## WHAT YOU NEED TO DO
The answer should contain every record below, output exactly.

Dataset excerpts
□ □ □ □ □ □ □

Lemma configure_repeated_witness :
  environ (start demo_env) !! "PATH" = Some "/usr/bin"
  /\ (0 < 3)%nat
  /\ exists sn,
       repeat_call 3 (_configure_pipewire_paths "/opt/pw") (start demo_env)
       = (Ok tt, sn)
       /\ environ sn !! "PATH"
          = Some "/usr/bin:/opt/pw/bin:/opt/pw/bin:/opt/pw/bin".
Proof.
  assert (Hn : (0 < 3)%nat) by lia.
  split; [reflexivity |]. split; [exact Hn |].
  destruct (configure_repeated "/opt/pw" "/usr/bin" 3 (start demo_env)
              eq_refl Hn) as (s1 & sn & _ & Hrun & Hpath & _).
  exists sn. split; [exact Hrun | exact Hpath].
Defined.

End ConfigureMore.

(** ** Further properties of the installation directory *)

Section ResolveMore.

Import PosixPath.

Lemma no_sep_endswith (d : string) : no_sep d = true -> endswith_sep d = false.
Proof.
  induction d as [|c d IH]; [reflexivity |].
  cbn [no_sep]. intros H. apply andb_prop in H as [Hc Hd].
  apply negb_true_iff in Hc. destruct d as [|c' d'].
  - cbn. exact Hc.
  - rewrite endswith_sep_cons by reflexivity. now apply IH.
Qed.

(** X4: wherever the script is, the directory it computes is a prefix
    followed by [third_party/pipewire/linux-amd64], and the prefix is
    empty or ends in a separator: the result always names an entry
    [linux-amd64] of an entry [pipewire] of an entry [third_party], and
    never ends in a separator. *)
Theorem get_pipewire_dir_shape (h : host) :
  exists prefix,
    _get_pipewire_dir h = prefix +:+ "third_party/pipewire/linux-amd64"
    /\ (prefix = "" \/ endswith_sep prefix = true).
Proof.
  unfold _get_pipewire_dir.
  set (src := dirname (dirname (realpath h (script_file h)))).
  change (join src ["third_party"; "pipewire"; "linux-amd64"])
    with (join_step (join_step (join_step src "third_party") "pipewire")
            "linux-amd64").
  destruct (join_step_keeps src "third_party" eq_refl eq_refl) as [K1 K2].
  destruct (join_step_keeps (join_step src "third_party") "pipewire"
              eq_refl eq_refl) as [L1 L2].
  rewrite (join_step_plain _ "linux-amd64" L1 L2 eq_refl).
  rewrite (join_step_plain _ "pipewire" K1 K2 eq_refl).
  unfold join_step. cbn [startswith_sep].
  change (Ascii.eqb "t" sep) with false. cbv iota.
  destruct (is_empty src) eqn:He; [| destruct (endswith_sep src) eqn:Hs];
    cbn [orb]; cbv iota.
  - exists src. split; [| left; now apply is_empty_true].
    rewrite !append_assoc. now app_norm.
  - exists src. split; [| now right].
    rewrite !append_assoc. now app_norm.
  - exists (src +:+ String sep ""). split.
    + rewrite !append_assoc. now app_norm.
    + right. rewrite endswith_sep_append by reflexivity. reflexivity.
Qed.
(** The left join and [fill_null] on one row of [treatment_levels]. *)
Lemma join_level (df : list AeRow) (level : option string) :
  map (fun j : option string * option (option string * N) =>
         (fst j, Polars.fill_null 0 (option_map snd (snd j))))
      (match
          filter (fun c : option string * N =>
                    Polars.key_match level (fst c))
                 (map (fun k =>
                         (k, Polars.n_unique
                               (map USUBJID
                                    (filter (fun r => eqb (TRT01A r) k) df))))
                      (Polars.unique (map TRT01A df)))
        with
        | [] => [(level, None)]
        | ms => map (fun c => (level, Some c)) ms
        end)
  = [(level, level_count df level)].
Proof.
  destruct level as [t|].
  - rewrite (filter_map_keyed
               (fun k => (k, Polars.n_unique
                               (map USUBJID
                                    (filter (fun r => eqb (TRT01A r) k) df))))
               (fun c : option string * N => Polars.key_match (Some t) (fst c))
               (k0 := Some t)).
    + destruct (existsb _ _) eqn:Hex; simpl; [reflexivity|].
      cbn [fst] in Hex. f_equal. f_equal.
      assert (Hnil : filter (fun r => eqb (TRT01A r) (Some t)) df = []).
      { apply filter_nil_iff. intros r Hr. apply eqb_false_iff. intros Heq.
        assert (Hin : In (Some t) (Polars.unique (map TRT01A df))).
        { rewrite unique_In. rewrite <- Heq. apply in_map. assumption. }
        assert (Hex' : existsb (fun k => Polars.key_match (Some t) k)
                               (Polars.unique (map TRT01A df)) = true).
        { apply existsb_exists. exists (Some t). split; [assumption|].
          simpl. apply eqb_refl. }
        congruence. }
      rewrite Hnil. reflexivity.
    + apply unique_NoDup.
    + intros k. cbn [fst]. rewrite key_match_true_iff. split.
      * intros (s & [= <-] & ->). reflexivity.
      * intros ->. eauto.
  - simpl.
    replace (filter _ _) with (@nil (option string * N)); [reflexivity|].
    symmetry. apply filter_nil_iff. intros; reflexivity.
Qed.

Lemma count_participants_rows df levels condition :
  count_participants df levels condition
  = map (fun level => (level, level_count (selected df condition) level))
        levels.
Proof.
  unfold count_participants. rewrite selected_filter, counts_keyed.
  set (df' := selected df condition).
  unfold Polars.left_join.
  apply map_flat_map_singleton. intros level. apply join_level.
Qed.

End CountParticipants.

Section CountParticipantsProperties.
Import safety.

□ □ □ □ □ □ □

## EXERCISE ANSWER
Lemma configure_repeated_witness :
  environ (start demo_env) !! "PATH" = Some "/usr/bin"
  /\ (0 < 3)%nat
  /\ exists sn,
       repeat_call 3 (_configure_pipewire_paths "/opt/pw") (start demo_env)
       = (Ok tt, sn)
       /\ environ sn !! "PATH"
          = Some "/usr/bin:/opt/pw/bin:/opt/pw/bin:/opt/pw/bin".
Proof.
  assert (Hn : (0 < 3)%nat) by lia.
  split; [reflexivity |]. split; [exact Hn |].
  destruct (configure_repeated "/opt/pw" "/usr/bin" 3 (start demo_env)
              eq_refl Hn) as (s1 & sn & _ & Hrun & Hpath & _).
  exists sn. split; [exact Hrun | exact Hpath].
Defined.

End ConfigureMore.

(** ** Further properties of the installation directory *)

Section ResolveMore.

Import PosixPath.

Lemma no_sep_endswith (d : string) : no_sep d = true -> endswith_sep d = false.
Proof.
  induction d as [|c d IH]; [reflexivity |].
  cbn [no_sep]. intros H. apply andb_prop in H as [Hc Hd].
  apply negb_true_iff in Hc. destruct d as [|c' d'].
  - cbn. exact Hc.
  - rewrite endswith_sep_cons by reflexivity. now apply IH.
Qed.

(** X4: wherever the script is, the directory it computes is a prefix
    followed by [third_party/pipewire/linux-amd64], and the prefix is
    empty or ends in a separator: the result always names an entry
    [linux-amd64] of an entry [pipewire] of an entry [third_party], and
    never ends in a separator. *)
Theorem get_pipewire_dir_shape (h : host) :
  exists prefix,
    _get_pipewire_dir h = prefix +:+ "third_party/pipewire/linux-amd64"
    /\ (prefix = "" \/ endswith_sep prefix = true).
Proof.
  unfold _get_pipewire_dir.
  set (src := dirname (dirname (realpath h (script_file h)))).
  change (join src ["third_party"; "pipewire"; "linux-amd64"])
    with (join_step (join_step (join_step src "third_party") "pipewire")
            "linux-amd64").
  destruct (join_step_keeps src "third_party" eq_refl eq_refl) as [K1 K2].
  destruct (join_step_keeps (join_step src "third_party") "pipewire"
              eq_refl eq_refl) as [L1 L2].
  rewrite (join_step_plain _ "linux-amd64" L1 L2 eq_refl).
  rewrite (join_step_plain _ "pipewire" K1 K2 eq_refl).
  unfold join_step. cbn [startswith_sep].
  change (Ascii.eqb "t" sep) with false. cbv iota.
  destruct (is_empty src) eqn:He; [| destruct (endswith_sep src) eqn:Hs];
    cbn [orb]; cbv iota.
  - exists src. split; [| left; now apply is_empty_true].
    rewrite !append_assoc. now app_norm.
  - exists src. split; [| now right].
    rewrite !append_assoc. now app_norm.
  - exists (src +:+ String sep ""). split.
    + rewrite !append_assoc. now app_norm.
    + right. rewrite endswith_sep_append by reflexivity. reflexivity.
Qed.
(** The left join and [fill_null] on one row of [treatment_levels]. *)
Lemma join_level (df : list AeRow) (level : option string) :
  map (fun j : option string * option (option string * N) =>
         (fst j, Polars.fill_null 0 (option_map snd (snd j))))
      (match
          filter (fun c : option string * N =>
                    Polars.key_match level (fst c))
                 (map (fun k =>
                         (k, Polars.n_unique
                               (map USUBJID
                                    (filter (fun r => eqb (TRT01A r) k) df))))
                      (Polars.unique (map TRT01A df)))
        with
        | [] => [(level, None)]
        | ms => map (fun c => (level, Some c)) ms
        end)
  = [(level, level_count df level)].
Proof.
  destruct level as [t|].
  - rewrite (filter_map_keyed
               (fun k => (k, Polars.n_unique
                               (map USUBJID
                                    (filter (fun r => eqb (TRT01A r) k) df))))
               (fun c : option string * N => Polars.key_match (Some t) (fst c))
               (k0 := Some t)).
    + destruct (existsb _ _) eqn:Hex; simpl; [reflexivity|].
      cbn [fst] in Hex. f_equal. f_equal.
      assert (Hnil : filter (fun r => eqb (TRT01A r) (Some t)) df = []).
      { apply filter_nil_iff. intros r Hr. apply eqb_false_iff. intros Heq.
        assert (Hin : In (Some t) (Polars.unique (map TRT01A df))).
        { rewrite unique_In. rewrite <- Heq. apply in_map. assumption. }
        assert (Hex' : existsb (fun k => Polars.key_match (Some t) k)
                               (Polars.unique (map TRT01A df)) = true).
        { apply existsb_exists. exists (Some t). split; [assumption|].
          simpl. apply eqb_refl. }
        congruence. }
      rewrite Hnil. reflexivity.
    + apply unique_NoDup.
    + intros k. cbn [fst]. rewrite key_match_true_iff. split.
      * intros (s & [= <-] & ->). reflexivity.
      * intros ->. eauto.
  - simpl.
    replace (filter _ _) with (@nil (option string * N)); [reflexivity|].
    symmetry. apply filter_nil_iff. intros; reflexivity.
Qed.

Lemma count_participants_rows df levels condition :
  count_participants df levels condition
  = map (fun level => (level, level_count (selected df condition) level))
        levels.
Proof.
  unfold count_participants. rewrite selected_filter, counts_keyed.
  set (df' := selected df condition).
  unfold Polars.left_join.
  apply map_flat_map_singleton. intros level. apply join_level.
Qed.

End CountParticipants.

Section CountParticipantsProperties.
Import safety.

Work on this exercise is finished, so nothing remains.